(* ===== verification/TcpConn.v ===== *)
(** * User connections of TCP proxies (the data plane of the server's
      proxy/tcp.rs and the per-proxy counters of metrics.rs)

    What happens to a connection a user makes to the port of a proxy: the
    accept loop with its backoff, the request for a work connection, the plain
    relay and the relay over a multiplexer tunnel, and the counters they move.
    The tunnel itself is in MuxTunnel; what a relay moved is an argument, and
    [others] is what other tasks do while a task waits. *)
From S2P Require Import Prelude RustString Errors Protocol Config Auth Resource Vhost TcpGroup ProxyManager Hub Control Server Framing MuxTunnel.
Local Open Scope Z_scope.

(** ** Per-proxy counters *)

Record ProxyMetrics := mkProxyMetrics {
  px_bytes_in : Z; px_bytes_out : Z; px_connections_total : Z; px_connections_active : Z; px_errors : Z;
}.

Definition proxy_metrics_new : ProxyMetrics := mkProxyMetrics 0 0 0 0 0.

(** A connection begins: [connections_total] and [connections_active]. *)
Definition px_begin (p : ProxyMetrics) : ProxyMetrics :=
  mkProxyMetrics (px_bytes_in p) (px_bytes_out p) (wrap 64 (px_connections_total p + 1))
    (swrap 64 (px_connections_active p + 1)) (px_errors p).
Definition px_add_bytes (bytes_in bytes_out : Z) (p : ProxyMetrics) : ProxyMetrics :=
  mkProxyMetrics (wrap 64 (px_bytes_in p + bytes_in)) (wrap 64 (px_bytes_out p + bytes_out))
    (px_connections_total p) (px_connections_active p) (px_errors p).
Definition px_finish (p : ProxyMetrics) : ProxyMetrics :=
  mkProxyMetrics (px_bytes_in p) (px_bytes_out p) (px_connections_total p)
    (swrap 64 (px_connections_active p - 1)) (px_errors p).

(** [PROXY_METRICS]: the map holds references, which outlive their entry. *)
Record MetricsTable := mkMetricsTable {
  mx_map : gmap string Z; mx_heap : gmap Z ProxyMetrics; mx_next : Z;
}.

Definition get_or_create_proxy_metrics (proxy_name : string) (m : MetricsTable) : MetricsTable * Z :=
  match mx_map m !! proxy_name with
  | Some a => (m, a)
  | None => (mkMetricsTable (<[proxy_name := mx_next m]> (mx_map m))
               (<[mx_next m := proxy_metrics_new]> (mx_heap m)) (mx_next m + 1), mx_next m)
  end.

Definition remove_proxy_metrics (proxy_name : string) (m : MetricsTable) : MetricsTable :=
  mkMetricsTable (delete proxy_name (mx_map m)) (mx_heap m) (mx_next m).

Definition mx_update (a : Z) (f : ProxyMetrics → ProxyMetrics) (m : MetricsTable) : MetricsTable :=
  mkMetricsTable (mx_map m) (alter f a (mx_heap m)) (mx_next m).

(** ** The accept loop *)

(** What a turn of the loop sees, and what it does. *)
Inductive AcceptEvent := Accepted (client_addr : string) | AcceptFailed (e : IoError) | Shutdown.
Inductive AcceptAction := Spawn (client_addr : string) | Sleep (ms : Z).

(** [TcpProxy::run] once the listener is taken: its actions, and whether it has
    ended.  A permanent error ends it like a shutdown does. *)
Fixpoint accept_loop (backoff_ms : Z) (evs : list AcceptEvent) : list AcceptAction * bool :=
  match evs with
  | [] => ([], false)
  | Accepted addr :: evs' => let '(acts, fin) := accept_loop 0 evs' in (Spawn addr :: acts, fin)
  | AcceptFailed e :: evs' =>
      if is_transient_accept_error e then
        let backoff_ms := next_backoff backoff_ms in
        let '(acts, fin) := accept_loop backoff_ms evs' in (Sleep backoff_ms :: acts, fin)
      else ([], true)
  | Shutdown :: _ => ([], true)
  end.

(** [TcpProxy::run]: [listener] is whether the listener is still there. *)
Definition tcp_run (name : string) (listener : bool) (evs : list AcceptEvent)
  : list AcceptAction * option (Result unit) :=
  if listener then
    let '(acts, fin) := accept_loop 0 evs in (acts, if fin then Some (Ok tt) else None)
  else ([], Some (Err (Error.Transport ("TCP proxy " +:+ name +:+ " listener already taken")))).

(** [GroupedTcpProxy::run_loop]: here a permanent error is returned. *)
Fixpoint group_loop (backoff_ms : Z) (evs : list AcceptEvent) : list AcceptAction * option (Result unit) :=
  match evs with
  | [] => ([], None)
  | Accepted addr :: evs' => let '(acts, fin) := group_loop 0 evs' in (Spawn addr :: acts, fin)
  | AcceptFailed e :: evs' =>
      if is_transient_accept_error e then
        let backoff_ms := next_backoff backoff_ms in
        let '(acts, fin) := group_loop backoff_ms evs' in (Sleep backoff_ms :: acts, fin)
      else ([], Some (Err (Error.Io e)))
  | Shutdown :: _ => ([], Some (Ok tt))
  end.

Definition group_run_loop (group_id : string) (listener : bool) (evs : list AcceptEvent)
  : list AcceptAction * option (Result unit) :=
  if listener then group_loop 0 evs
  else ([], Some (Err (Error.Transport ("TCP group " +:+ group_id +:+ " listener already taken")))).

(** ** Work connections and relays *)

Section Data.
Context `{Json} `{UnicodeLower} `{DashIter} {R : Type} `{PortAllocator R}.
==*==
Repeat, word for word, all of the data shown above.

* COMPLETED TASK *
(* ===== verification/TcpConn.v ===== *)
(** * User connections of TCP proxies (the data plane of the server's
      proxy/tcp.rs and the per-proxy counters of metrics.rs)

    What happens to a connection a user makes to the port of a proxy: the
    accept loop with its backoff, the request for a work connection, the plain
    relay and the relay over a multiplexer tunnel, and the counters they move.
    The tunnel itself is in MuxTunnel; what a relay moved is an argument, and
    [others] is what other tasks do while a task waits. *)
From S2P Require Import Prelude RustString Errors Protocol Config Auth Resource Vhost TcpGroup ProxyManager Hub Control Server Framing MuxTunnel.
Local Open Scope Z_scope.

(** ** Per-proxy counters *)

Record ProxyMetrics := mkProxyMetrics {
  px_bytes_in : Z; px_bytes_out : Z; px_connections_total : Z; px_connections_active : Z; px_errors : Z;
}.

Definition proxy_metrics_new : ProxyMetrics := mkProxyMetrics 0 0 0 0 0.

(** A connection begins: [connections_total] and [connections_active]. *)
Definition px_begin (p : ProxyMetrics) : ProxyMetrics :=
  mkProxyMetrics (px_bytes_in p) (px_bytes_out p) (wrap 64 (px_connections_total p + 1))
    (swrap 64 (px_connections_active p + 1)) (px_errors p).
Definition px_add_bytes (bytes_in bytes_out : Z) (p : ProxyMetrics) : ProxyMetrics :=
  mkProxyMetrics (wrap 64 (px_bytes_in p + bytes_in)) (wrap 64 (px_bytes_out p + bytes_out))
    (px_connections_total p) (px_connections_active p) (px_errors p).
Definition px_finish (p : ProxyMetrics) : ProxyMetrics :=
  mkProxyMetrics (px_bytes_in p) (px_bytes_out p) (px_connections_total p)
    (swrap 64 (px_connections_active p - 1)) (px_errors p).

(** [PROXY_METRICS]: the map holds references, which outlive their entry. *)
Record MetricsTable := mkMetricsTable {
  mx_map : gmap string Z; mx_heap : gmap Z ProxyMetrics; mx_next : Z;
}.

Definition get_or_create_proxy_metrics (proxy_name : string) (m : MetricsTable) : MetricsTable * Z :=
  match mx_map m !! proxy_name with
  | Some a => (m, a)
  | None => (mkMetricsTable (<[proxy_name := mx_next m]> (mx_map m))
               (<[mx_next m := proxy_metrics_new]> (mx_heap m)) (mx_next m + 1), mx_next m)
  end.

Definition remove_proxy_metrics (proxy_name : string) (m : MetricsTable) : MetricsTable :=
  mkMetricsTable (delete proxy_name (mx_map m)) (mx_heap m) (mx_next m).

Definition mx_update (a : Z) (f : ProxyMetrics → ProxyMetrics) (m : MetricsTable) : MetricsTable :=
  mkMetricsTable (mx_map m) (alter f a (mx_heap m)) (mx_next m).

(** ** The accept loop *)

(** What a turn of the loop sees, and what it does. *)
Inductive AcceptEvent := Accepted (client_addr : string) | AcceptFailed (e : IoError) | Shutdown.
Inductive AcceptAction := Spawn (client_addr : string) | Sleep (ms : Z).

(** [TcpProxy::run] once the listener is taken: its actions, and whether it has
    ended.  A permanent error ends it like a shutdown does. *)
Fixpoint accept_loop (backoff_ms : Z) (evs : list AcceptEvent) : list AcceptAction * bool :=
  match evs with
  | [] => ([], false)
  | Accepted addr :: evs' => let '(acts, fin) := accept_loop 0 evs' in (Spawn addr :: acts, fin)
  | AcceptFailed e :: evs' =>
      if is_transient_accept_error e then
        let backoff_ms := next_backoff backoff_ms in
        let '(acts, fin) := accept_loop backoff_ms evs' in (Sleep backoff_ms :: acts, fin)
      else ([], true)
  | Shutdown :: _ => ([], true)
  end.

(** [TcpProxy::run]: [listener] is whether the listener is still there. *)
Definition tcp_run (name : string) (listener : bool) (evs : list AcceptEvent)
  : list AcceptAction * option (Result unit) :=
  if listener then
    let '(acts, fin) := accept_loop 0 evs in (acts, if fin then Some (Ok tt) else None)
  else ([], Some (Err (Error.Transport ("TCP proxy " +:+ name +:+ " listener already taken")))).

(** [GroupedTcpProxy::run_loop]: here a permanent error is returned. *)
Fixpoint group_loop (backoff_ms : Z) (evs : list AcceptEvent) : list AcceptAction * option (Result unit) :=
  match evs with
  | [] => ([], None)
  | Accepted addr :: evs' => let '(acts, fin) := group_loop 0 evs' in (Spawn addr :: acts, fin)
  | AcceptFailed e :: evs' =>
      if is_transient_accept_error e then
        let backoff_ms := next_backoff backoff_ms in
        let '(acts, fin) := group_loop backoff_ms evs' in (Sleep backoff_ms :: acts, fin)
      else ([], Some (Err (Error.Io e)))
  | Shutdown :: _ => ([], Some (Ok tt))
  end.

Definition group_run_loop (group_id : string) (listener : bool) (evs : list AcceptEvent)
  : list AcceptAction * option (Result unit) :=
  if listener then group_loop 0 evs
  else ([], Some (Err (Error.Transport ("TCP group " +:+ group_id +:+ " listener already taken")))).

(** ** Work connections and relays *)

Section Data.
Context `{Json} `{UnicodeLower} `{DashIter} {R : Type} `{PortAllocator R}.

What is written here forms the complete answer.